- Sanford Township Location within the state of Minnesota Sanford Township Sanford Township (the United States)
- Coordinates: 45°58′57″N 95°56′55″W﻿ / ﻿45.98250°N 95.94861°W
- Country: United States
- State: Minnesota
- County: Grant

Area
- • Total: 34.2 sq mi (88.5 km^{2})
- • Land: 32.1 sq mi (83.2 km^{2})
- • Water: 2.0 sq mi (5.2 km^{2})
- Elevation: 1,211 ft (369 m)

Population (2000)
- • Total: 169
- • Density: 5.2/sq mi (2/km^{2})
- Time zone: UTC-6 (Central (CST))
- • Summer (DST): UTC-5 (CDT)
- FIPS code: 27-58468
- GNIS feature ID: 0665550

= Sanford Township, Grant County, Minnesota =

Township in Minnesota, United States

Sanford Township is a township in Grant County, Minnesota, United States. The population was 169 at the 2000 census.
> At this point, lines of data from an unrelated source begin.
(** The reply, the string and whether it counts as changed. *)
Definition setbitCommand (argv : list sds) : outcome (reply * option (sds * bool)) :=
  match argv with
  | [key; offset; on] =>
    bitoffset ← getBitOffsetFromArgument obey proto_max_bulk_len offset false 0;
    match bitoffset with None => Ret (ReplyError ErrBitOffset, None) | Some bitoffset =>
    on ← getLongLongFromObject on;
    match on with None => Ret (ReplyError ErrBitValue, None) | Some on =>
    if negb (Z.land on (Z.lnot 1) =? 0) then Ret (ReplyError ErrBitValue, None) else
    o ← lookupStringForBitCommand key bitoffset;
    match o with None => Ret (ReplyError ErrWrongType, None) | Some (o, strOldSize, strGrowSize) =>
    let byte := Z.shiftr bitoffset 3 in
    byteval ← s_get o byte;
    let bit := 7 - Z.land bitoffset 7 in
    let bitval := Z.land byteval (Z.shiftl 1 bit) in
    let changed := negb (strGrowSize =? 0) || negb (c_bool (negb (bitval =? 0)) =? on) in
    o ← (if changed then
           let byteval := Z.land byteval (Z.lnot (Z.shiftl 1 bit)) in
           let byteval := Z.lor byteval (Z.shiftl (Z.land on 1) bit) in
           s_put o byte byteval
         else Ret o);
    Ret (ReplyLong (c_bool (negb (bitval =? 0))), Some (o, changed))
    end end end
  | _ => Ret (ReplyError ErrSyntax, None)
  end.

Definition getbitCommand (argv : list sds) : outcome reply :=
  match argv with
  | [key; offset] =>
    bitoffset ← getBitOffsetFromArgument obey proto_max_bulk_len offset false 0;
    match bitoffset with None => Ret (ReplyError ErrBitOffset) | Some bitoffset =>
    match lookupKeyRead key with
    | None => Ret (ReplyLong 0)
    | Some OtherObj => Ret (ReplyError ErrWrongType)
    | Some kv =>
      let byte := Z.shiftr bitoffset 3 in
      let bit := 7 - Z.land bitoffset 7 in
      '(s, p, len) ← getObjectReadOnlyString (Some kv);
      bitval ← (if byte <? len then b ← rd s (p + byte); Ret (Z.land b (Z.shiftl 1 bit)) else Ret 0);
      Ret (ReplyLong (c_bool (negb (bitval =? 0))))
    end end
  | _ => Ret (ReplyError ErrSyntax)
  end.

Inductive bitfield_opcode := BITFIELDOP_GET | BITFIELDOP_SET | BITFIELDOP_INCRBY.

Record bitfieldOp := {
  bf_offset : Z;
  bf_i64 : Z;
  bf_opcode : bitfield_opcode;
  bf_owtype : owtype;
  bf_bits : Z;
  bf_sign : bool;
}.

Definition w_get : list Z := [103; 101; 116].
Definition w_set : list Z := [115; 101; 116].
Definition w_incrby : list Z := [105; 110; 99; 114; 98; 121].
Definition w_overflow : list Z := [111; 118; 101; 114; 102; 108; 111; 119].

Definition parse_owtype (arg : sds) : outcome (option owtype) :=
  t ← c_string arg 0;
  let t := map c_tolower t in
  Ret (if bool_decide (t = [119; 114; 97; 112]) then Some BFOVERFLOW_WRAP
       else if bool_decide (t = [115; 97; 116]) then Some BFOVERFLOW_SAT
       else if bool_decide (t = [102; 97; 105; 108]) then Some BFOVERFLOW_FAIL else None).

(** The type and the offset of an operation. *)
Definition parse_field (type offset : sds) : outcome (bool * Z * Z + bit_error) :=
  t ← getBitfieldTypeFromArgument type;
  match t with None => Ret (inr ErrBitfieldType) | Some (sign, bits) =>
  bitoffset ← getBitOffsetFromArgument obey proto_max_bulk_len offset true bits;
  match bitoffset with None => Ret (inr ErrBitOffset) | Some bitoffset => Ret (inl (sign, bits, bitoffset)) end
  end.

(** The operations, whether none writes, and the highest bit written. *)
Fixpoint parse_ops (args : list sds) (ow : owtype) (ops : list bitfieldOp) (readonly : bool) (highest_write_offset : Z)
    : outcome (list bitfieldOp * bool * Z + bit_error) :=
  match args with
  | [] => Ret (inl (ops, readonly, highest_write_offset))
  | subcmd :: rest =>
    is_get ← strcasecmp_is subcmd w_get;
    is_set ← strcasecmp_is subcmd w_set;
    is_incrby ← strcasecmp_is subcmd w_incrby;
    is_overflow ← strcasecmp_is subcmd w_overflow;
    match rest with
    | arg :: rest1 =>
      match rest1 with
      | offset :: rest2 =>
        if is_get : bool then
          f ← parse_field arg offset;
          match f with inr e => Ret (inr e) | inl (sign, bits, bitoffset) =>
          let thisop := {| bf_offset := bitoffset; bf_i64 := 0; bf_opcode := BITFIELDOP_GET; bf_owtype := ow; bf_bits := bits; bf_sign := sign |} in
          parse_ops rest2 ow (ops ++ [thisop]) readonly highest_write_offset
          end
        else if (is_set || is_incrby) && (1 <=? Zlen rest2) then
          match rest2 with
          | value :: rest3 =>
            f ← parse_field arg offset;
            match f with inr e => Ret (inr e) | inl (sign, bits, bitoffset) =>
            let highest_write_offset := if highest_write_offset <? bitoffset + bits - 1 then bitoffset + bits - 1 else highest_write_offset in
            i64 ← getLongLongFromObject value;
            match i64 with None => Ret (inr ErrNotInteger) | Some i64 =>
            let thisop := {| bf_offset := bitoffset; bf_i64 := i64; bf_opcode := if (is_set : bool) then BITFIELDOP_SET else BITFIELDOP_INCRBY;
                             bf_owtype := ow; bf_bits := bits; bf_sign := sign |} in
            parse_ops rest3 ow (ops ++ [thisop]) false highest_write_offset
            end end
          | [] => Ret (inr ErrSyntax)
          end
        else if is_overflow : bool then
          ow ← parse_owtype arg;
          match ow with None => Ret (inr ErrOverflowType) | Some ow => parse_ops rest1 ow ops readonly highest_write_offset end
        else Ret (inr ErrSyntax)
      | [] =>
        if is_overflow : bool then
          ow ← parse_owtype arg;
          match ow with None => Ret (inr ErrOverflowType) | Some ow => parse_ops rest1 ow ops readonly highest_write_offset end
        else Ret (inr ErrSyntax)
      end
    | [] => Ret (inr ErrSyntax)
    end
  end.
Sanford Township was organized in 1882, and named for Henry F. Sanford, a pioneer settler.

==Geography==
According to the United States Census Bureau, the township has a total area of 34.2 square miles (88.4 km^{2}), of which 32.1 square miles (83.2 km^{2}) is land and 2.0 square miles (5.2 km^{2}) (5.92%) is water.

==Demographics==
At the 2000 census, there were 169 people, 59 households and 52 families residing in the township. The population density was 5.3 per square mile (2.0/km^{2}). There were 64 housing units at an average density of 2.0/sq mi (0.8/km^{2}). The racial makeup of the township was 98.82% White, 0.59% from other races, and 0.59% from two or more races. Hispanic or Latino of any race were 0.59% of the population.

There were 59 households, of which 40.7% had children under the age of 18 living with them, 81.4% were married couples living together, 3.4% had a female householder with no husband present, and 10.2% were non-families. 10.2% of all households were made up of individuals, and 5.1% had someone living alone who was 65 years of age or older. The average household size was 2.86 and the average family size was 3.08.

30.8% of the population were under the age of 18, 3.6% from 18 to 24, 25.4% from 25 to 44, 27.2% from 45 to 64, and 13.0% who were 65 years of age or older. The median age was 40 years. For every 100 females, there were 106.1 males. For every 100 females age 18 and over, there were 112.7 males.

The median household income was $45,417 and the median family income was $48,750. Males had a median income of $33,125 compared with $21,250 for females. The per capita income for the township was $22,169. None of the population or families were below the poverty line.